Construction of Organelle‐Like Architecture by Dynamic DNA Assembly in Living Cells

• Published in: Angewandte Chemie International Edition Vol. 59; no. 46; pp. 20651 - 20658
• Main Authors: Guo, Xiaocui, Li, Feng, Liu, Chunxia, Zhu, Yi, Xiao, Nannan, Gu, Zi, Luo, Dan, Jiang, Jianhui, Yang, Dayong
• Format: Journal Article
• Language: English
• Published: Germany Wiley Subscription Services, Inc 09.11.2020
• Edition: International ed. in English
• Subjects: Alkynes - chemistry; Assembly; Cell adhesion & migration; Cell migration; Cells (biology); Construction; Cytoplasm; Cytosine; Cytoskeleton; Deoxyribonucleic acid; DNA; DNA - chemistry; DNA hydrogels; DNA nanotechnology; Humans; Hydrogels; i-motif DNA; Monomers; Nanoparticles; organelle-like structure; Oxides - chemistry; Phosphines - chemistry; self-assembly; Stability; Stereoisomerism; Tentacles; Topology; Transformations; DNA hydrogels; self-assembly; DNA nanotechnology; i-motif DNA; organelle-like structure
• ISSN: 1433-7851; 1521-3773
• DOI: 10.1002/anie.202009387

The design of controllable dynamic systems is vital for the construction of organelle‐like architectures in living cells, but has proven difficult due to the lack of control over defined topological transformation of self‐assembled structures. Herein, we report a DNA based dynamic assembly system that achieves lysosomal acidic microenvironment specifically inducing topological transformation from nanoparticles to organelle‐like hydrogel architecture in living cells. Designer DNA nanoparticles are constructed from double‐stranded DNA with cytosine‐rich stick ends (C‐monomer) and are internalized into cells through lysosomal pathway. The lysosomal acidic microenvironment can activate the assembly of DNA monomers, inducing transformation from nanoparticles to micro‐sized organelle‐like hydrogel which could further escape into cytoplasm.

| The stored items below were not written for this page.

(** C4. Allocations do not interfere: after any sequence of allocations,
    releases, writes and image loads, a write that stays inside one allocated
    block succeeds, is read back exactly, and changes no byte of any other
    allocated block. *)
Theorem hal_allocations_isolated h x y rest a bs :
  hal_reachable h -> allocs h ≡ₚ x :: y :: rest ->
  x.1 <= a -> a + Z.of_nat (length bs) <= x.1 + sz x.2 ->
  exists h', user_mem_write a bs h = (0, h') /\
    user_mem_read a (Z.of_nat (length bs)) h' = (0, bs) /\
    user_mem_read y.1 (sz y.2) h' = user_mem_read y.1 (sz y.2) h /\ allocs h' = allocs h.
Proof.
  intros Hr Hl H1 H2. pose proof (hal_reachable_ok _ Hr) as Hok.
  pose proof (allocs_disjoint _ _ _ _ Hok Hl) as Hd.
  assert (Hx : in_heap x.1 (sz x.2)) by (apply (block_in_heap h); [done|rewrite Hl; left]).
  assert (Hy : in_heap y.1 (sz y.2)) by (apply (block_in_heap h); [done|rewrite Hl; right; left]).
  assert (Ha : in_heap a (Z.of_nat (length bs))) by (unfold in_heap in *; lia).
  rewrite write_in_heap by done. eexists. split; [done|]. split; [|split; [|done]].
  - rewrite read_in_heap by done. simpl. by rewrite peek_poke.
  - rewrite !read_in_heap by done. simpl. unfold disj in Hd.
    rewrite peek_poke_disjoint by lia. done.
Qed.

We show how the hydrogel regulates cellular behaviors: cytoskeleton is deformed, cell tentacles are significantly shortened, and cell migration is promoted. Design of controllable dynamic systems to construct organelle‐like architectures is an emerging paradigm for recreating cellular functions and interfering disease process. A dynamic DNA system that achieves lysosomal acidic microenvironment specifically inducing topological transformation from nanoparticles to organelle‐like hydrogel architecture in living cells is reported.